(** * Signal dashboard data generator

    A shallow embedding of
    [src/acquisition/covidcast/signal_dash_data_generator.py]
    and the properties of its coverage/status computation, of its
    registry store and of its orchestration.

    Conventions of the embedding.
    - A Python [int] is a [Z]; a [str] is a [string].
    - A [datetime.date] is its proleptic Gregorian ordinal
      ([date.toordinal()]), a [Z]; the order on dates is the order on [Z].
    - A pandas [Timestamp] is [NaT] or a number of nanoseconds since the
      epoch; its [date()] is [NaT] or a date.
    - A pandas data frame is the list of its rows, in row order.
    - Code that may raise returns a [result]; code that works on the store
      connection threads it explicitly. *)

From Stdlib Require Import ZArith Lia Ascii String.
From stdpp Require Import gmap strings list fin_maps pretty.

Open Scope Z_scope.

(** ** Exceptions *)

(** The exception classes that the script can raise or meet.  The payload is
    the message, [str(e)], where the script or Python words it.  pandas words
    the errors of [pd.to_datetime] differently from version to version:
    [ToDatetimeError] is its [ValueError] (the subclass [OutOfBoundsDatetime]
    included) and holds the text that could not be converted.  [TypeError]
    marks a [NaT] read as a date, which no run of the script gets to (see
    [as_date]). *)
Inductive exn : Type :=
| ValueError (msg : string)
| ToDatetimeError (text : string)
| IndexError (msg : string)
| AttributeError (msg : string)
| TypeError (msg : string)
| RuntimeError (msg : string)
| MySQLError (msg : string).   (* mysql.connector.Error *)

(** The outcome of a call: it returns a value or raises. *)
Inductive result (A : Type) : Type :=
| Return (x : A)
| Raise (e : exn).
Arguments Return {A} x.
Arguments Raise {A} e.

#[global] Instance result_ret : MRet result := λ A x, Return x.
#[global] Instance result_bind : MBind result := λ A B f m,
  match m with
  | Raise e => Raise e
  | Return x => f x
  end.

#[global] Instance result_fmap : FMap result := λ A B f m,
  match m with
  | Raise e => Raise e
  | Return x => Return (f x)
  end.

#[global] Instance exn_eq_dec : EqDecision exn.
Proof. solve_decision. Defined.

(** ** Calendar dates *)

Abbreviation date := Z (only parsing).

(** [datetime._is_leap], [_days_in_month], [_days_before_year],
    [_days_before_month], [_ymd2ord]. *)
Definition is_leap (year : Z) : bool :=
  (year mod 4 =? 0) && (negb (year mod 100 =? 0) || (year mod 400 =? 0)).

Definition days_in_month (year month : Z) : Z :=
  if month =? 2 then (if is_leap year then 29 else 28)
  else if (month =? 4) || (month =? 6) || (month =? 9) || (month =? 11)
       then 30 else 31.

Definition days_before_year (year : Z) : Z :=
  let y := year - 1 in
  y * 365 + y / 4 - y / 100 + y / 400.

Definition days_before_month (year month : Z) : Z :=
  foldr (λ m acc, days_in_month year m + acc) 0
        (Z.of_nat <$> seq 1 (Z.to_nat (month - 1))).

Definition ymd2ord (year month day : Z) : date :=
  days_before_year year + days_before_month year month + day.

(** The check of the [datetime.date] constructor. *)
Definition valid_ymd (year month day : Z) : bool :=
  (1 <=? year) && (year <=? 9999) &&
  (1 <=? month) && (month <=? 12) &&
  (1 <=? day) && (day <=? days_in_month year month).

(** ** pandas timestamps *)

Inductive Timestamp : Type :=
| NaT
| Ts (ns : Z).
(** X24. [_feed_closed_subscription] gives each closed subscription one
    turn.  Without a pending request, or with nothing on the closed-drain
    list, it returns [false] and changes nothing.  Otherwise it takes the
    head off the list, whatever happens next: when the head has pending
    notifications its [_publish_pending_notifications] is invoked, once, and
    the result is [true]; when it has none, no subscription is called and
    the result is [false], although other closed subscriptions may be
    waiting behind it. *)
Theorem X24_feed_closed_gives_each_subscription_one_turn :
  forall (s : ES),
    (_publish_request_queue (engine s) = [] \/ _closed_subscriptions (engine s) = [] ->
     _feed_closed_subscription s = (Ok false, s)) /\
    (forall c rest,
       _publish_request_queue (engine s) <> [] ->
       _closed_subscriptions (engine s) = c :: rest ->
       _closed_subscriptions (engine (snd (_feed_closed_subscription s))) = rest /\
       invocations (store (snd (_feed_closed_subscription s))) =
         invocations (store s)
           ++ (if hasPendingNotifications (attrs (sub s c))
               then [(c, m_publish_pending_notifications)] else []) /\
       (forall b s', _feed_closed_subscription s = (Ok b, s') ->
                     b = hasPendingNotifications (attrs (sub s c)))).
Proof.
  intros s. split.
  - intros [Q|CL]; [|apply feed_closed_nothing, CL].
    unfold _feed_closed_subscription, bind, gets, pendingPublishRequestCount.
    rewrite Q. reflexivity.
  - intros c rest Q CL.
    assert (_feed_closed_subscription s =
            (let s0 := on_engine (set_closed_subscriptions rest) s in
             if hasPendingNotifications (attrs (sub s c))
             then (call_method c m_publish_pending_notifications
                     _publish_pending_notifications ;; ret true) s0
             else (Ok false, s0))) as E.
    { unfold _feed_closed_subscription. unfold bind at 1, gets at 1.
      unfold pendingPublishRequestCount.
      destruct (_publish_request_queue (engine s)) as [|p l];
        [contradiction Q; reflexivity|].
      change (Z.of_nat (length (p :: l)) =? 0) with false. cbv iota.
      unfold bind at 1, gets at 1. rewrite CL.
      unfold bind at 1, modify at 1. unfold bind at 1, gets at 1.
      change (sub (on_engine (set_closed_subscriptions rest) s) c) with (sub s c).
      destruct (hasPendingNotifications (attrs (sub s c))); reflexivity. }
    rewrite E. cbv zeta.
    destruct (hasPendingNotifications (attrs (sub s c))).
    + pose proof (@closed_list_call_method C rest c m_publish_pending_notifications
                    _publish_pending_notifications
                    (on_engine (set_closed_subscriptions rest) s) eq_refl) as K.
      pose proof (invocations_call_method c m_publish_pending_notifications
                    _publish_pending_notifications
                    (on_engine (set_closed_subscriptions rest) s)) as I.
      unfold bind.
      destruct (call_method c m_publish_pending_notifications
                  _publish_pending_notifications
                  (on_engine (set_closed_subscriptions rest) s)) as [[[]|e] s1];
        simpl in *; (split; [exact K|]); (split; [exact I|]);
        intros b s' X; inversion X; reflexivity.
    + simpl. rewrite app_nil_r. repeat split.
      intros b s' X. inversion X. reflexivity.
Qed.
(** * Heritage: the vault contract and the threshold secret engine

    A shallow embedding of [apps/contract/sources/vault.move] (the Sui Move
    module [heritage::vault]) and of the secret-sharing helpers of the web
    client's crypto engine ([splitKey], [recoverKey]), with the properties
    of the specification stated against them. *)

From Stdlib Require Import Arith NArith List String Ascii Bool Lia.
Import ListNotations.

Local Open Scope N_scope.

(** ** The Move execution model

    Move's [u64] is an [N] bounded by [u64_max]; the arithmetic of the
    language aborts the transaction when a result leaves that range.  An
    entry function runs inside a transaction: it reads the sender, creates
    and deletes object identifiers, emits events and transfers coins, and
    either commits all of that or aborts and commits nothing. *)
Module Move.

Definition u64_max : N := 18446744073709551615.

Definition address := N.

(** An object identifier: the digest of the creating transaction and the
    number of identifiers that transaction had created before. *)
Definition ID := (N * N)%type.

(** Where an abort code was raised; codes are only meaningful together
    with their module. *)
Inductive Location := InVault | InBalance.

Inductive Failure :=
| Abort (loc : Location) (code : N)
| ArithmeticError.

Inductive Res (A : Type) :=
| Ok (a : A)
| Err (f : Failure).
Arguments Ok {A} a.
Arguments Err {A} f.

Definition res_bind {A B} (r : Res A) (k : A -> Res B) : Res B :=
  match r with
  | Ok a => k a
  | Err f => Err f
  end.

(** [a + b] on [u64]: Move aborts when the sum does not fit. *)
Definition checked_add (a b : N) : Res N :=
  if a + b <=? u64_max then Ok (a + b) else Err ArithmeticError.

(** [a - b] on [u64]: Move aborts when the difference is negative. *)
Definition checked_sub (a b : N) : Res N :=
  if b <=? a then Ok (a - b) else Err ArithmeticError.

(** Modelled from the spec: [TxContext] of the Sui framework, which is not
    among the sources; the caller, the digest of the transaction and the
    number of identifiers it has created. *)
Record TxContext := {
  sender : address;
  tx_hash : N;
  ids_created : N
}.

(** Modelled from the spec: [Clock] of the Sui framework, which is not
    among the sources; the host's source of the current time, in
    milliseconds. *)
Record Clock := { timestamp_ms : N }.

(** Modelled from the spec: [Coin<SUI>] of the Sui framework, which is not
    among the sources; an object that holds an amount. *)
Record Coin := { coin_id : ID; coin_value : N }.

Section Transactions.
(** The types of the events and of the shared objects of the package
    under execution. *)
Variables Event Object : Type.

(** What a transaction has done so far. *)
Record TxState := {
  ctx : TxContext;
  events : list Event;
  transfers : list (Coin * address);
  shared : list Object;
  deleted : list ID
}.

Definition Tx (A : Type) : Type := TxState -> Res (A * TxState).

Definition ret {A} (a : A) : Tx A := fun st => Ok (a, st).

Definition bind {A B} (m : Tx A) (k : A -> Tx B) : Tx B :=
  fun st =>
    match m st with
    | Ok (a, st') => k a st'
    | Err f => Err f
    end.

Definition lift {A} (r : Res A) : Tx A :=
  fun st =>
    match r with
    | Ok a => Ok (a, st)
    | Err f => Err f
    end.

(** [assert!(cond, code)] *)
Definition assert_ (loc : Location) (cond : bool) (code : N) : Tx unit :=
  fun st => if cond then Ok (tt, st) else Err (Abort loc code).

(** Modelled from the spec: [TxContext::sender] of the Sui framework, which
    is not among the sources; the host supplies the identity of the
    caller. *)
Definition ctx_sender : Tx address :=
  fun st => Ok (sender (ctx st), st).

(** Modelled from the spec: [object::new] of the Sui framework, which is
    not among the sources; an identifier that is unique and assigned at
    creation. *)
Definition object_new : Tx ID :=
  fun st =>
    let c := ctx st in
    Ok ((tx_hash c, ids_created c),
        {| ctx := {| sender := sender c;
                     tx_hash := tx_hash c;
                     ids_created := ids_created c + 1 |};
           events := events st;
           transfers := transfers st;
           shared := shared st;
           deleted := deleted st |}).

(** Modelled from the spec: [object::delete] of the Sui framework, which is
    not among the sources; the object is destroyed. *)
Definition object_delete (i : ID) : Tx unit :=
  fun st =>
    Ok (tt, {| ctx := ctx st;
               events := events st;
               transfers := transfers st;
               shared := shared st;
               deleted := deleted st ++ [i] |}).

(** Modelled from the spec: [event::emit] of the Sui framework, which is
    not among the sources; the audit records are an append-only log. *)
Definition emit (e : Event) : Tx unit :=
  fun st =>
    Ok (tt, {| ctx := ctx st;
               events := events st ++ [e];
               transfers := transfers st;
               shared := shared st;
               deleted := deleted st |}).

(** Modelled from the spec: [transfer::public_transfer] of the Sui
    framework, which is not among the sources; the coin goes to the
    recipient. *)
Definition public_transfer (c : Coin) (recipient : address) : Tx unit :=
  fun st =>
    Ok (tt, {| ctx := ctx st;
               events := events st;
               transfers := transfers st ++ [(c, recipient)];
               shared := shared st;
               deleted := deleted st |}).

(** Modelled from the spec: [transfer::share_object] of the Sui framework,
    which is not among the sources; the object becomes reachable by every
    later transaction. *)
Definition share_object (o : Object) : Tx unit :=
  fun st =>
    Ok (tt, {| ctx := ctx st;
               events := events st;
               transfers := transfers st;
               shared := shared st ++ [o];
               deleted := deleted st |}).

(** Modelled from the spec: [coin::into_balance] of the Sui framework,
    which is not among the sources; the coin object is destroyed, its value
    is the balance. *)
Definition coin_into_balance (c : Coin) : Tx N :=
  bind (object_delete (coin_id c)) (fun _ => ret (coin_value c)).

(** Modelled from the spec: [coin::from_balance] of the Sui framework,
    which is not among the sources; a new coin object holding the balance. *)
Definition coin_from_balance (b : N) : Tx Coin :=
  bind object_new (fun i => ret {| coin_id := i; coin_value := b |}).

+++

= Exercise =
Copy out the lines above exactly, beginning at the one that contains "(** Modelled from the spec: [transfer::public_transfer]" and ending at the one that contains "later transaction. *)".

= Task solution =
(** Modelled from the spec: [transfer::public_transfer] of the Sui
    framework, which is not among the sources; the coin goes to the
    recipient. *)
Definition public_transfer (c : Coin) (recipient : address) : Tx unit :=
  fun st =>
    Ok (tt, {| ctx := ctx st;
               events := events st;
               transfers := transfers st ++ [(c, recipient)];
               shared := shared st;
               deleted := deleted st |}).

(** Modelled from the spec: [transfer::share_object] of the Sui framework,
    which is not among the sources; the object becomes reachable by every
    later transaction. *)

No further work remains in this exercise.